(* ===== verification/RedisKeys.v ===== *)
(** * Two deployments on one server

    Keys are built under a namespace so that deployments can share a Redis
    without touching one another's jobs. *)

From S2P Require Import Prelude.
From S2P Require Import Core.
From S2P Require Import Redis.
From S2P Require Import RedisClaim.
From S2P Require Import Contract.
From S2P Require Import RedisSafety.
From stdpp Require Import pretty.
#[local] Open Scope Z_scope.
Import Core.
Import Redis.
Import RedisClaim.
Import Contract.
Import RedisSafety.

Module RedisKeys.

(** ** Suffixes *)

Lemma append_nil t : "" +:+ t = t.
Proof. reflexivity. Qed.

Lemma append_cons c s t : String c s +:+ t = String c (s +:+ t).
Proof. reflexivity. Qed.

Lemma length_append s t : String.length (s +:+ t) = (String.length s + String.length t)%nat.
Proof.
  induction s as [|c s IH]; [by rewrite append_nil|]. rewrite append_cons. simpl. by rewrite IH.
Qed.

Lemma append_same_length s s' a b :
  String.length a = String.length b → s +:+ a = s' +:+ b → s = s'.
Proof.
  intros Hl. revert s'. induction s as [|c s IH]; intros [|c' s']; rewrite ?append_nil, ?append_cons;
    intros H; try done.
  - subst a. simpl in Hl. rewrite length_append in Hl. lia.
  - subst b. simpl in Hl. rewrite length_append in Hl. lia.
  - simplify_eq. f_equal. by apply IH.
Qed.

(** A suffix one longer than another ends in it, if the whole strings agree. *)
Lemma append_one_longer s s' a b :
  String.length a = S (String.length b) → s +:+ a = s' +:+ b → ∃ c, a = String c b.
Proof.
  intros Hl. revert s'. induction s as [|c s IH]; intros [|c' s']; rewrite ?append_nil, ?append_cons; intros H.
  - subst a. lia.
  - subst a. simpl in Hl. rewrite length_append in Hl. destruct s' as [|x s']; [by rewrite append_nil; eauto|].
    simpl in Hl. lia.
  - subst b. simpl in Hl. rewrite length_append in Hl. lia.
  - simplify_eq. by eapply IH.
Qed.

Definition suffixes : list string :=
  [":ready:0"; ":ready:1"; ":ready:2"; ":ready:3"; ":ready:4"; ":ready:5"; ":ready:6"; ":ready:7";
   ":ready:8"; ":ready:9"; ":leased"; ":payload"; ":attempt"].

Lemma backend_keys_suffixes ns : backend_keys (Keys_new ns) = String.append ns <$> suffixes.
Proof. reflexivity. Qed.

(** No suffix is another one with a character in front. *)
Definition tail_free (a b : string) : bool :=
  bool_decide (String.length a = String.length b) ||
  match a with
  | String _ a' => bool_decide (String.length a' = String.length b) && negb (bool_decide (a' = b))
  | EmptyString => false
  end || 
  match b with
  | String _ b' => bool_decide (String.length b' = String.length a) && negb (bool_decide (b' = a))
  | EmptyString => false
  end.

Lemma suffixes_free a b : a ∈ suffixes → b ∈ suffixes → tail_free a b = true.
Proof.
  intros Ha Hb.
  assert (forallb (λ a, forallb (tail_free a) suffixes) suffixes = true) as H by by vm_compute.
  rewrite forallb_forall in H. apply list_elem_of_In in Ha, Hb. specialize (H a Ha).
  rewrite forallb_forall in H. by apply H.
Qed.

Lemma keys_apart ns ns' key :
  key ∈ backend_keys (Keys_new ns) → key ∈ backend_keys (Keys_new ns') → ns = ns'.
Proof.
  rewrite !backend_keys_suffixes. intros (a & -> & Ha)%list_elem_of_fmap (b & E & Hb)%list_elem_of_fmap.
  pose proof (suffixes_free a b Ha Hb) as Hf. unfold tail_free in Hf.
  apply orb_true_iff in Hf as [Hf|Hf]; [apply orb_true_iff in Hf as [Hf|Hf]|].
  - bool_facts. by eapply append_same_length.
  - destruct a as [|c a']; [done|]. bool_facts. exfalso.
    edestruct (append_one_longer ns ns') as [x Hx]; [|exact E|]; [simpl; congruence|]. by simplify_eq.
  - destruct b as [|c b']; [done|]. bool_facts. exfalso. symmetry in E.
    edestruct (append_one_longer ns' ns) as [x Hx]; [|exact E|]; [simpl; congruence|]. by simplify_eq.
Qed.

(** ** Clearing *)

(** Clearing empties every set and hash of this deployment and leaves
    every key of a deployment under another namespace as it was, whatever the
    two namespaces are. *)
Lemma clear_scoped ns ns' s :
  (∀ key, key ∈ backend_keys (Keys_new ns) →
     zset key (clear (Keys_new ns) s) = ∅ ∧ blob key (clear (Keys_new ns) s) = ∅ ∧
     counter key (clear (Keys_new ns) s) = ∅) ∧
  (ns ≠ ns' → ∀ key, key ∈ backend_keys (Keys_new ns') →
     zset key (clear (Keys_new ns) s) = zset key s ∧ blob key (clear (Keys_new ns) s) = blob key s ∧
     counter key (clear (Keys_new ns) s) = counter key s).
Proof.
  split; [intros key; apply redis_clear_empties|].
  intros Hne key Hk. unfold clear, del, zset, blob, counter; simpl. rewrite !lookup_del.
  destruct (decide _) as [Hk'|]; [|done]. destruct Hne. by eapply keys_apart.
Qed.

(** ** The theorems on a concrete server *)

Definition demo : Stored := {| st_id := 1; st_task := "mail"; st_payload := []; st_max_attempts := 3 |}.

#[local] Instance Stored_eq_dec : EqDecision Stored.
Proof. solve_decision. Defined.

(** A codec that knows two jobs. *)
Definition demo2 : Stored := {| st_id := 2; st_task := "sync"; st_payload := []; st_max_attempts := 3 |}.

#[local] Instance demo_codec : StoredCodec := {|
  to_vec s := if decide (s = demo) then Some [Byte.x01] else
              if decide (s = demo2) then Some [Byte.x02] else None;
  from_slice bs := if decide (bs = [Byte.x01]) then Some demo else
                   if decide (bs = [Byte.x02]) then Some demo2 else None
|}.

#[local] Instance demo_laws : StoredCodecLaws demo_codec.
Proof.
  constructor. intros s bs. simpl. case_decide; [intros ?; simplify_eq; done|].
  case_decide; intros ?; simplify_eq. done.
Qed.

Definition blank : server := {| zsets := ∅; blobs := ∅; counters := ∅ |}.
Definition shop : Keys := Keys_new "shop".
Definition put (r : result Error (Z * server)) : server := match r with Ok (_, s) => s | Err _ => blank end.
Definition one_job : server := put (enqueue shop 100 1 "mail" [] 5 3 0 blank).
Definition two_jobs : server := put (enqueue shop 100 2 "sync" [] 0 3 0 one_job).
Definition one_leased : server := (CLAIM shop 200 1 300 one_job).2.
Definition lapsed : server := (reclaim_expired shop 400 10 one_leased).2.

Lemma blank_sound : sound shop blank.
Proof. intros id. apply absent; [done|intros l _|..]; done. Qed.

Lemma one_job_honest : rtc (honest shop) (blank, ∅) (one_job, ∅).
Proof. apply rtc_once. exists (Enqueue [1]). eapply (enqueues _ _ _ 100 1 "mail" [] 5 3 0); vm_compute; reflexivity. Qed.

Lemma two_jobs_honest : rtc (honest shop) (blank, ∅) (two_jobs, ∅).
Proof.
  apply rtc_r with (one_job, ∅); [apply one_job_honest|]. exists (Enqueue [2]).
  eapply (enqueues _ _ _ 100 2 "sync" [] 0 3 0); vm_compute; reflexivity.
Qed.

Lemma one_leased_honest : rtc (honest shop) (blank, ∅) (one_leased, ∅).
Proof. apply rtc_r with (one_job, ∅); [apply one_job_honest|]. eexists. apply leases. Qed.

Lemma lapsed_honest : rtc (honest shop) (blank, ∅) (lapsed, ∅).
Proof. apply rtc_r with (one_leased, ∅); [apply one_leased_honest|]. eexists. apply reclaims. Qed.

(** The lease of job 1 is given up and the job not yet put back. *)
Definition given_up : server := zrem (Redis.leased shop) [1] one_leased.

Lemma given_up_honest : rtc (honest shop) (blank, ∅) (given_up, {[1]}).
Proof.
  apply rtc_r with (one_leased, ∅); [apply one_leased_honest|]. exists (Return [1]). simpl.
  replace {[1]} with (∅ ∪ list_to_set [1] : gset Z) by set_solver. apply lets_go.
  intros id ->%list_elem_of_singleton. vm_compute. eauto.
Qed.

(** Honest runs keep the server sound, for the witnesses below. *)
Lemma honest_sound s : rtc (honest shop) (blank, ∅) (s, ∅) → sound shop s.
Proof. intros H. apply (honest_steps_kept "shop" (blank, ∅) (s, ∅)); [apply blank_sound|exact H]. Qed.

Lemma claim_exact_witness :
  claims shop 200 300 1 all_levels two_jobs [2] (CLAIM shop 200 1 300 two_jobs).2.
Proof.
  assert ((CLAIM shop 200 1 300 two_jobs).1 = [2]) as <- by (vm_compute; reflexivity).
  apply (claim_exact "shop" 200 1 300 two_jobs).
  apply (kept_one_level shop ∅), honest_sound, two_jobs_honest.
Defined.

Lemma redis_jobs_kept_witness : placement shop ∅ lapsed 1 ∧ placement shop {[1]} given_up 1.
Proof.
  split.
  - apply (redis_jobs_kept "shop" blank lapsed ∅); [apply blank_sound|apply lapsed_honest].
  - apply (redis_jobs_kept "shop" blank given_up {[1]}); [apply blank_sound|apply given_up_honest].
Defined.

Lemma late_completion_poisons_witness :
  (complete shop [1] lapsed).1 = 0 ∧
  ∃ e, (fetch shop 500 500 (λ x, x) (λ x, x) 5 100 (complete shop [1] lapsed).2).1 = Err e.
Proof.
  destruct (late_completion_poisons "shop" 500 500 5 100 lapsed 1) as (H1 & H2 & _).
  - apply honest_sound, lapsed_honest.
  - vm_compute. eauto.
  - apply list_elem_of_lookup. exists 0%nat. vm_compute. reflexivity.
  - split; [exact H1|exact H2].
Defined.

End RedisKeys.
▬▬▬
• **Task to complete**
Search the material for the word "mail". Each line where it is found must be copied.

• **Task answer**
Definition demo : Stored := {| st_id := 1; st_task := "mail"; st_payload := []; st_max_attempts := 3 |}.
Definition one_job : server := put (enqueue shop 100 1 "mail" [] 5 3 0 blank).
Proof. apply rtc_once. exists (Enqueue [1]). eapply (enqueues _ _ _ 100 1 "mail" [] 5 3 0); vm_compute; reflexivity. Qed.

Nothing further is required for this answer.